Dann bin ich gewissermßen dazu verdammt meinen Pegel im Selbstwerttopf ständig möglichst hochzuhalten. Gleichzeitig gibt es immer wieder Dinge, die meinen Selbstwert abschöpfen: Vergleiche, Erwartungen, Kritik oder das Gefühl, nicht zu genügen.
Wenn ich ständig versuche, meinen Selbstwert wieder nach oben zu treiben, werde ich unfrei. Für mich fühlt sich genau das wie dieses besagte „Joch der Knechtschaft" an.
Als Christ glaube ich, dass Jesus genau in diese Knechtschaft hineinspricht. Wenn ich bei ihm verwurzelt bin, muss ich nicht andauernd darauf schauen, wie ich meinen Selbstwerttopf wieder füllen kann.
Jesus begegnet Menschen immer wieder genau dort, wo sie sich selbst nicht genug sind: den Übersehenen, den Gescheiterten, den Menschen mit Schuld, denen, die sich beweisen wollen, denen, die sich selbst überschätzen – und denen, die von sich gar nichts mehr erwarten.
Mit Jesus unterwegs zu sein bedeutet deshalb für mich nicht, dass mein Selbstwerttopf jeden Tag randvoll bleibt. Auch als Christ werde ich immer wieder Selbstzweifel spüren, mich mit anderen vergleichen und das Bedürfnis nach Anerkennung haben.
Aber ich kann versuchen, mich nicht immer zu fragen: Was muss ich tun, damit ich wertvoll bin?
Sondern: Wie kann ich mir immer wieder bewusst machen, dass ich bei Gott andocken kann – egal, wie voll oder leer mein Selbstwerttopf gerade ist? Das ist ein großer Unterschied.
Denn wenn mein Wert nicht davon abhängt, besser als mein Gegenüber zu sein, muss ich andere nicht mehr kleinmachen. Wenn ich nicht von der Anerkennung anderer leben muss, kann ich mich ehrlich mit ihnen freuen. Wenn ich nicht perfekt sein muss, kann ich auch anderen gegenüber Fehler eingestehen. Wenn ich mich selbst als angenommen begreife, kann ich auch Menschen annehmen, die anders sind als ich.
Vielleicht meint Paulus genau diese Freiheit, wenn er einige Verse später schreibt:
"Ihr seid zur Freiheit berufen … dient einander durch die Liebe. Denn das ganze Gesetz ist in dem einen Wort erfüllt: Liebe deinen Nächsten wie dich selbst."
Galater 5,13–14
Da gehören Selbstannahme und Nächstenliebe plötzlich eng zusammen. "Liebe deinen Nächsten wie dich selbst."

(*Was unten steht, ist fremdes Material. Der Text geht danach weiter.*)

(** The operations that are described in full. *)
Definition read_messages_operation : Value :=
  json! {
    "summary" ~> "Read messages by conversation cursor",
    "parameters" ~> [(path_parameter "company_id");
     (path_parameter "conversation_id");
     (query_parameter "after_seq" "integer" false
        "Return messages after this conversation_seq");
     (query_parameter "before_seq" "integer" false
        "Return messages before this conversation_seq");
     (query_parameter "limit" "integer" false
        "Maximum number of messages to return")],
    "responses" ~> json! {
      "200" ~> (ok_response "Messages page" (Some "#/components/schemas/MessagesPage")),
      "default" ~> (error_response "Standard error envelope") } }.
Definition send_message_operation : Value :=
  json! {
    "summary" ~> "Send an idempotent message command",
    "parameters" ~> [(path_parameter "company_id");
     (path_parameter "conversation_id");
     idempotency_header_parameter],
    "requestBody" ~> (json_request_body "#/components/schemas/SendMessageRequest"),
    "responses" ~> json! {
      "202" ~> (ok_response "Command accepted" None),
      "409" ~> (error_response "Idempotency conflict"),
      "default" ~> (error_response "Standard error envelope") } }.
Definition upload_operation : Value :=
  json! {
    "summary" ~> "Upload outbound media idempotently",
    "parameters" ~> [(path_parameter "company_id"); idempotency_header_parameter],
    "requestBody" ~> json! {
      "required" ~> true,
      "content" ~> json! {
        "multipart/form-data" ~> json! {
          "schema" ~> json! {
            "type" ~> "object",
            "required" ~> ["conversation_id"; "file"],
            "properties" ~> json! {
              "conversation_id" ~> json! { "type" ~> "string" },
              "media_type" ~> json! { "type" ~> "string" },
              "type" ~> json! { "type" ~> "string" },
              "mime_type" ~> json! { "type" ~> "string" },
              "filename" ~> json! { "type" ~> "string" },
              "caption" ~> json! { "type" ~> "string" },
              "file" ~> json! { "type" ~> "string", "format" ~> "binary" } } } } } },
    "responses" ~> json! {
      "200" ~> (ok_response "Uploaded media" None),
      "409" ~> (error_response "Idempotency conflict"),
      "413" ~> (error_response "Payload too large"),
      "default" ~> (error_response "Standard error envelope") } }.
Definition list_dirty_operation : Value :=
  json! {
    "summary" ~> "List compact dirty conversation signals for one consumer",
    "parameters" ~> [(path_parameter "company_id");
     (query_parameter "consumer_id" "string" true
        "Stable backend consumer identifier");
     (query_parameter "limit" "integer" false
        "Maximum number of dirty conversations to lease")],
    "responses" ~> json! {
      "200" ~> (ok_response "Dirty conversation leases"
         (Some "#/components/schemas/DirtyListResponse")),
      "default" ~> (error_response "Standard error envelope") } }.
Definition ack_dirty_operation : Value :=
  json! {
    "summary" ~> "Acknowledge a leased dirty conversation cursor",
    "parameters" ~> [(path_parameter "company_id"); (path_parameter "conversation_id")],
    "requestBody" ~> (json_request_body "#/components/schemas/DirtyAckRequest"),
    "responses" ~> json! {
      "200" ~> (ok_response "Dirty ACK result" None),
      "409" ~> (error_response "Lease conflict"),
      "default" ~> (error_response "Standard error envelope") } }.
Definition asyncapi_path : Value :=
  json! {
    "get" ~> json! {
      "summary" ~> "AsyncAPI event contract",
      "responses" ~> json! {
        "200" ~> (ok_response "AsyncAPI document" None),
        "default" ~> (error_response "Standard error envelope") } } }.

Definition describe_operations (paths : list (string * Value)) : list (string * Value) :=
  let paths := update_entry "/v1/companies/{company_id}/conversations/{conversation_id}/messages"
    (λ messages, obj_insert "post" send_message_operation
                   (obj_insert "get" read_messages_operation messages)) paths in
  let paths := update_entry "/v1/companies/{company_id}/media/upload-outbound"
    (obj_insert "post" upload_operation) paths in
  let paths := update_entry "/v1/companies/{company_id}/dirty-conversations"
    (obj_insert "get" list_dirty_operation) paths in
  let paths := update_entry "/v1/companies/{company_id}/dirty-conversations/{conversation_id}/ack"
    (obj_insert "post" ack_dirty_operation) paths in
  or_insert "/asyncapi.json" asyncapi_path paths.
Definition decorate_openapi_contract (spec : Value) : Value :=
  update_object "paths" (λ paths, describe_operations (on_objects (on_objects decorate_operation) paths))
    (add_openapi_schemas spec).

Definition openapi_json : Value :=
  decorate_openapi_contract (update_object "paths" add_openapi_paths initial_spec).

(** ** The AsyncAPI document *)
Definition asyncapi_message (name : string) (payload_example : Value) : Value :=
  json! {
    "name" ~> name,
    "payload" ~> json! { "$ref" ~> "#/components/schemas/CommonEvent" },
    "examples" ~> [json! {
       "name" ~> (name +:+ " example"),
       "payload" ~> json! {
         "event_id" ~> "evt_00000000000000000000000000",
         "event_type" ~> name,
         "project_id" ~> "rustzap_internal",
         "company_id" ~> "company_123",
         "channel_id" ~> "channel_123",
         "conversation_id" ~> "5511999999999",
         "message_id" ~> "msg_123",
         "conversation_seq" ~> 42,
         "trace_id" ~> "trace_00000000000000000000000000",
         "causation_id" ~> VNull,
         "correlation_id" ~> "corr_00000000000000000000000000",
         "occurred_at" ~> "2026-05-02T00:00:00Z",
         "produced_at" ~> "2026-05-02T00:00:00Z",
         "payload" ~> payload_example } }] }.
Definition asyncapi_channels : Value :=
  json! {
    "conversationDirty" ~> json! {
      "address" ~> "{topic_prefix}.conversation.dirty",
      "messages" ~> json! {
        "conversation.dirty" ~> json! { "$ref" ~> "#/components/messages/conversation.dirty" } } },
    "messageReceipt" ~> json! {
      "address" ~> "{topic_prefix}.delivery.receipt",
      "messages" ~> json! {
        "message.receipt" ~> json! { "$ref" ~> "#/components/messages/message.receipt" } } },
    "channelStatus" ~> json! {
      "address" ~> "{topic_prefix}.channel.status",
      "messages" ~> json! {
        "channel.status" ~> json! { "$ref" ~> "#/components/messages/channel.status" },
        "channel.qr" ~> json! { "$ref" ~> "#/components/messages/channel.qr" } } },
    "groupEvent" ~> json! {
      "address" ~> "{topic_prefix}.group.event",
      "messages" ~> json! {
        "group.updated" ~> json! { "$ref" ~> "#/components/messages/group.updated" } } },
    "mediaStored" ~> json! {
      "address" ~> "{topic_prefix}.media.stored",
      "messages" ~> json! {
        "media.stored" ~> json! { "$ref" ~> "#/components/messages/media.stored" } } },
    "transcriptCompleted" ~> json! {
      "address" ~> "{topic_prefix}.audio.transcribed",
      "messages" ~> json! {
        "transcript.completed" ~> json! { "$ref" ~> "#/components/messages/transcript.completed" } } } }.
Definition asyncapi_operations : Value :=
  json! {
    "consumeConversationDirty" ~> json! {
      "action" ~> "receive",
      "channel" ~> json! { "$ref" ~> "#/channels/conversationDirty" } },
    "consumeMessageReceipt" ~> json! {
      "action" ~> "receive",
      "channel" ~> json! { "$ref" ~> "#/channels/messageReceipt" } },
    "consumeChannelStatus" ~> json! {
      "action" ~> "receive",
      "channel" ~> json! { "$ref" ~> "#/channels/channelStatus" } },
    "consumeGroupEvent" ~> json! {
      "action" ~> "receive",
      "channel" ~> json! { "$ref" ~> "#/channels/groupEvent" } },
    "consumeMediaStored" ~> json! {
      "action" ~> "receive",
      "channel" ~> json! { "$ref" ~> "#/channels/mediaStored" } },
    "consumeTranscriptCompleted" ~> json! {
      "action" ~> "receive",
      "channel" ~> json! { "$ref" ~> "#/channels/transcriptCompleted" } } }.
Definition asyncapi_components : Value :=
  json! {
    "x-partition-keys" ~> json! {
      "conversation" ~> "{project_id}:{company_id}:{conversation_id}",
      "channel" ~> "{project_id}:{company_id}:{channel_id}" },
    "schemas" ~> json! {
      "CommonEvent" ~> json! {
        "type" ~> "object",
        "required" ~> ["event_id"; "event_type"; "project_id"; "company_id"; "trace_id";
         "correlation_id"; "occurred_at"; "payload"],
        "properties" ~> common_event_properties } },
    "messages" ~> json! {
      "conversation.dirty" ~> (asyncapi_message "conversation.dirty"
         json! { "to_seq" ~> 42, "reason" ~> "new_message", "priority" ~> 100 }),
      "message.receipt" ~> (asyncapi_message "message.receipt"
         json! { "message_id" ~> "msg_123", "receipt_type" ~> "delivered", "delivery_state" ~> "delivered" }),
      "channel.status" ~> (asyncapi_message "channel.status"
         json! { "status" ~> "connected", "connected_at" ~> "2026-05-02T00:00:00Z" }),
      "channel.qr" ~> (asyncapi_message "channel.qr" json! { "status" ~> "waiting_qr" }),
      "group.updated" ~> (asyncapi_message "group.updated"
         json! { "group_id" ~> "120363000000000000@g.us" }),
      "media.stored" ~> (asyncapi_message "media.stored"
         json! { "message_id" ~> "msg_123", "media_id" ~> "media_123", "storage_status" ~> "temporary" }),
      "transcript.completed" ~> (asyncapi_message "transcript.completed"
         json! { "message_id" ~> "msg_123", "media_id" ~> "media_123", "transcript_id" ~> "tr_123" }) } }.
Definition asyncapi_json : Value := json! {
  "asyncapi" ~> "3.0.0",
  "info" ~> json! {
    "title" ~> "RustZap M2M Events",
    "version" ~> "0.1.0",
    "description" ~> "Compact Kafka/Redpanda and internal WebSocket notification contract. REST cursor reads remain the source of truth." },
  "servers" ~> json! {
    "redpanda" ~> json! {
      "host" ~> "{brokers}",
      "protocol" ~> "kafka",
      "description" ~> "RustZap to backend-consumer durable signal bus" },
    "internalWebSocket" ~> json! {
      "host" ~> "{rustzap_host}",
      "pathname" ~> "/ws/v1",
      "protocol" ~> "wss",
      "description" ~> "Development/internal diagnostics only; production browsers should use the consumer backend WebSocket." } },
  "channels" ~> asyncapi_channels,
  "operations" ~> asyncapi_operations,
  "components" ~> asyncapi_components }.

Definition quote : string := String (ascii_of_nat 34) "".
(** The page that links to both. *)
Definition docs : string :=
  "<!doctype html><title>RustZap API</title><h1>RustZap API</h1><a href=" +:+ quote
  +:+ "/openapi.json" +:+ quote +:+ ">OpenAPI JSON</a><br><a href=" +:+ quote
  +:+ "/asyncapi.json" +:+ quote +:+ ">AsyncAPI JSON</a>".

Ich muss mich weder über einen anderen Menschen stellen noch ihm unterwerfen. Ich muss seinen Selbstwerttopf nicht leeren, damit meiner voller aussieht. Und ich muss ihn auch nicht auf ein Podest stellen, um selbst ein bisschen wertvoller zu werden. Wir können uns auf Augenhöhe begegnen.
Das nimmt mir nicht jede Unsicherheit. Es stopft auch nicht auf magische Weise jedes Loch in meinem Selbstwerttopf. Aber es kann mich davon befreien, mein ganzes Leben damit zu verbringen, diesen Topf verzweifelt selbst füllen zu müssen. Vielleicht ist das eine der Freiheiten, zu denen Jesus uns einlädt:
Ich darf mich annehmen, weil ich angenommen bin. Ich darf den anderen annehmen, weil auch er seinen Wert nicht von mir bekommen muss. Und ich darf meine Krücken Stück für Stück loslassen. "Zur Freiheit hat uns Christus befreit. So steht nun fest und lasst euch nicht wieder das Joch der Knechtschaft auferlegen."